Only the lines containing "blkcnt" should appear in the answer, copied from the listing below.

Data for analysis Block Start

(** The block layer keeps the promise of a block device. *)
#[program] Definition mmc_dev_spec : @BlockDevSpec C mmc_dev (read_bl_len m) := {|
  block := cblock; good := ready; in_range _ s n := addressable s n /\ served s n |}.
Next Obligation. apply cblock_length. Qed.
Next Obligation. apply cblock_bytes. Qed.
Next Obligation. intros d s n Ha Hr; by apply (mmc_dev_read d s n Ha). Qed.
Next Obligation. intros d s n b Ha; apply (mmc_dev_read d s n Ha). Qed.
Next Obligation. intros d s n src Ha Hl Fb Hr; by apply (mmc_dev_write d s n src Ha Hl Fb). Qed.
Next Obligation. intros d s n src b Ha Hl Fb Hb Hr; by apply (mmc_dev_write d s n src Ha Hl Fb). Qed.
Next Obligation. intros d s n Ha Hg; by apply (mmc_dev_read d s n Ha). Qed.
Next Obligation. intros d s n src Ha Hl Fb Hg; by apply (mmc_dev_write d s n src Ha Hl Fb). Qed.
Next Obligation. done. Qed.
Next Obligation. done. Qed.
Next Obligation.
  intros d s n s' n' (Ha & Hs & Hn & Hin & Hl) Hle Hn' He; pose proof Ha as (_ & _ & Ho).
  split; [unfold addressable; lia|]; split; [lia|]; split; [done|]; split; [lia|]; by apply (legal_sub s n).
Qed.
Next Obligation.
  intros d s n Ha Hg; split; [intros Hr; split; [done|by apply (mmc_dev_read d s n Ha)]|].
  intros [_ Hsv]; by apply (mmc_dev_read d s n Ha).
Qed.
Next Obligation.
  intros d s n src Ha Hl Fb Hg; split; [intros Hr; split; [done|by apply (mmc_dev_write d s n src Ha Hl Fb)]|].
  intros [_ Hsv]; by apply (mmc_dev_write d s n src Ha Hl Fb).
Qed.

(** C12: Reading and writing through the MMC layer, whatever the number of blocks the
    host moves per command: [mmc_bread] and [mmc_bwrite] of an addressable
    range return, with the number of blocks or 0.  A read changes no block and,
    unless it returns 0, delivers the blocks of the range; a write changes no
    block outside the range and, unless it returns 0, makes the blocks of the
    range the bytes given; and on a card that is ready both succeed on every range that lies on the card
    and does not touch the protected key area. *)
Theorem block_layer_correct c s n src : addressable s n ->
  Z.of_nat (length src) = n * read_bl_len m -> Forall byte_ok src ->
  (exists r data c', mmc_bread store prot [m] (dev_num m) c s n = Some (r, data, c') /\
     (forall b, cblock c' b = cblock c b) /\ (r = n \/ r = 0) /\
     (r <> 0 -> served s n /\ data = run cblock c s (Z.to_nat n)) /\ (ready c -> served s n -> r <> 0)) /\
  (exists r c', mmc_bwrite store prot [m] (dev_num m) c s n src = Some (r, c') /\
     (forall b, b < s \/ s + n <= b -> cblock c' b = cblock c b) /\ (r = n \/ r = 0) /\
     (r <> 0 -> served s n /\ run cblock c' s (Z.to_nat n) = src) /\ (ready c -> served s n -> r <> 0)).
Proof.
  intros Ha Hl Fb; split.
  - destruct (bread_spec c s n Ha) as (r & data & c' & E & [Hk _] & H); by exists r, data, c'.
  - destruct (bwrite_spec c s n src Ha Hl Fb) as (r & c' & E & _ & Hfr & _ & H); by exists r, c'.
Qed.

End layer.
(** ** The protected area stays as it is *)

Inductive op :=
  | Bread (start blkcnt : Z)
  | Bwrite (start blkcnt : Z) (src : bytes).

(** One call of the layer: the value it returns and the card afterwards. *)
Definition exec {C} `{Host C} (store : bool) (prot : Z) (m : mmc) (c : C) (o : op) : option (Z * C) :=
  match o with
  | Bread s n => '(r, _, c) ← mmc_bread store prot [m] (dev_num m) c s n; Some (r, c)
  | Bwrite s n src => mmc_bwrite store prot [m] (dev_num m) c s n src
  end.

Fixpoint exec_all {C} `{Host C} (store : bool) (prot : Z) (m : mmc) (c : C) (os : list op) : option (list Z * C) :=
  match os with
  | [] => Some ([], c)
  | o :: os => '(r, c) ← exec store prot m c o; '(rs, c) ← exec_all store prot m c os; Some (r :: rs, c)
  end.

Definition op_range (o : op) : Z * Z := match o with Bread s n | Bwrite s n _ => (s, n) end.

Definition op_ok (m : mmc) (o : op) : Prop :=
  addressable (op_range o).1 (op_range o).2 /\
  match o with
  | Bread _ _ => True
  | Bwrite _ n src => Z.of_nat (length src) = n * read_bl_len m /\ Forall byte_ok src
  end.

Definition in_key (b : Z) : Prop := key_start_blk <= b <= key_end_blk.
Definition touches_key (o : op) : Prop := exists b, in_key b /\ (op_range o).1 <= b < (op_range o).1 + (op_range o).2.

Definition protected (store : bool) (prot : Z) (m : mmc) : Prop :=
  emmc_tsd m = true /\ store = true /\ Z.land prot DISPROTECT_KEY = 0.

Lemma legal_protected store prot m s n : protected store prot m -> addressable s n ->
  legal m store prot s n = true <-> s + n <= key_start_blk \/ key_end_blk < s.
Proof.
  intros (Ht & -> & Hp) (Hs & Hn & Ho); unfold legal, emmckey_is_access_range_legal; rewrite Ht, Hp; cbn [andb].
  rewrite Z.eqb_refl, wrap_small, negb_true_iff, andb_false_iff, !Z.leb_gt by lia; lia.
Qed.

Data for analysis Block End

▶ **Result for this task**:
  | Bread (start blkcnt : Z)
  | Bwrite (start blkcnt : Z) (src : bytes).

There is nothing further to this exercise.